For Valentine’s Day: the unique relationships between the IAF’s sister squadrons are characterized by operational cooperation, exchange of knowledge, mutual aid and healthy competition. “The nature of our relationship carries a statement that even when cooperating, we need to be the best as a unit”
Tal Giladi | Translation: Ohad Zeltzer Zubida
IAF squadrons have always managed complex relationships, from operational and professional cooperation, mutual support and competition for the title of the best squadron, maintained by division-wide competitions, joint training exercises and geographical proximity. In honor of Valentine’s Day, the IAF celebrates the relationships between the force’s sister squadrons; between true friendship and healthy competition.
“Our squadron and the ‘Leaders of the Night’ Squadron have mutual flight material and much of our work is done together”, explains Lt. Avishay from the “Nocturnal Birds” Squadron. Both squadrons operate the veteran “CH-53” and share knowledge, operations and aircraft. At the base of the relationships between the IAF’s squadrons, stands routine operational cooperation between squadrons which operate the same aircraft or share a platform, and even share an Airbase.

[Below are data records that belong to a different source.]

(** [__bheap_merge] *)
Fixpoint merge a : list (tree V) -> list (tree V) :=
  fix aux b :=
    match a, b with
    | [], _ => b
    | _, [] => a
    | x :: a', y :: b' =>
        if decide (deg x < deg y) then x :: merge a' b else y :: aux b'
    end.

Section Prio.
Variable prio : V -> V -> bool.

(** the loop of [__bheap_union] *)
Fixpoint coalesce x ts : list (tree V) :=
  match ts with
  | [] => [x]
  | y :: ts' =>
      if decide (deg x <> deg y \/ (deg <$> list.head ts') = Some (deg x)) then x :: coalesce y ts'
      else if prio (root_val x) (root_val y) then coalesce (link x y) ts'
      else coalesce (link y x) ts'
  end.

(** [__bheap_union] *)
Definition union a b : list (tree V) :=
  match b, a with
  | [], _ => a
  | _, [] => b
  | _, _ => match merge a b with
            | [] => []
            | x :: ts => coalesce x ts
            end
  end.

(** the loop of [__bheap_min]: the roots before the best one, the best root,
    the roots after it *)
Fixpoint split_min (pre : list (tree V)) (best : tree V) (mid ts : list (tree V))
  : list (tree V) * tree V * list (tree V) :=
  match ts with
  | [] => (pre, best, mid)
  | c :: ts' =>
      if prio (root_val c) (root_val best) then split_min (pre ++ best :: mid) c [] ts'
      else split_min pre best (mid ++ [c]) ts'
  end.

(** [__bheap_extract_min] *)
Definition extract_min ts : option (tree V) * list (tree V) :=
  match ts with
  | [] => (None, [])
  | t :: ts' =>
      let '(pre, best, post) := split_min [] t [] ts' in
      (Some best, union (pre ++ post) (reverse (children best)))
  end.

End Prio.
End Tree.

(** A position inside a tree: the frames from a subtree up to the root. *)
Record frame (V : Type) : Type := mk_frame {
  fr_ptr : positive; fr_val : V; fr_ref : positive;
  fr_left : list (tree V); fr_right : list (tree V)
}.
Arguments mk_frame {V}.
Arguments fr_ptr {V}.
Arguments fr_val {V}.
Arguments fr_ref {V}.
Arguments fr_left {V}.
Arguments fr_right {V}.

Section Zipper.
Context {V : Type}.

Definition fill (f : frame V) (t : tree V) : tree V :=
  Node (fr_ptr f) (fr_val f) (fr_ref f) (fr_left f ++ t :: fr_right f).
Definition plug (ctx : list (frame V)) (t : tree V) : tree V := foldl (fun t f => fill f t) t ctx.

(** [swap_with_parent]: the values and references of a node and its parent
    change places. *)
Definition swap_up (f : frame V) (t : tree V) : tree V :=
  Node (fr_ptr f) (root_val t) (root_ref t)
    (fr_left f ++ Node (root_ptr t) (fr_val f) (fr_ref f) (children t) :: fr_right f).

“Our relationship is on the daily level”, shares Lt. Orli Ozeri, a Munitions Officer in the “Hornet” Squadron which operates the “Apache Longbow” combat helicopter. “We consult one another when problems arise, share equipment and identical munitions with the ‘Magic Touch’ Squadron”. In every squadron’s technical division there are a few soldiers who are qualified to maintain another aircraft in the division in order to help in the moment of truth and in complex and intensive operations. “We call the ‘Magic Touch’ Squadron our step sister – we will always come to their aid and they to ours”, adds Lt. Ozeri with a smile.
Competing for the “Alpha”
You won’t find only declarations of love and mutual help in the special relationships between the IAF’s squadrons, but also competition – an equally dominant element in the IAF’s nature. It is customary for each division to challenge its squadrons with a performance competition, which in essence is a training exercise for the division’s squadrons, but in practice is an opportunity to demonstrate unit pride and to prove which squadron is the queen of its division.
In the Jet Fighter Division, there is the yearly “Skewer” competition, as a part of which each Fighter Squadron deploys eight jets for a short but crucial sortie, during which the aircrews are required to execute attack missions while dealing with aerial and grounded threats. For the Combat Helicopter division, it’s the “Epilogue”, a shooting competition which places limitations, clear instructions, and one goal before the contenders: victory.
Following an intensive debriefing and nerve-racking refining of the results in IAF HQ, the victors receive a trophy from the IAF Commander, which is another cause for enhancement of motivation and striving for excellence amongst the competitors. “The competition between the squadrons is constructive and improving, performance competitions make us push ourselves to the limit of our abilities and aim for the top”, explains Lt. Ozeri. “If the other squadron was to win instead of us, we would bitterly congratulate them because we would be happy to have suitable competition, but would want to be the best”.
So what does the continuous struggle between squadrons attempting to prove themselves hold besides double the devotion and improved performances? Small and silly deeds which would bring a big smile to your face. In one of the “Epilogue” competitions a few years ago, when the “Hornet” Squadron hosted its fellow attack helicopter squadrons, small notes, wishing the air-crews good luck awaited them in the briefing room. But do not let the hospitality confuse you, the notes which were dedicated to the other squadrons bared the caption “Good Luck in your competition for second place”.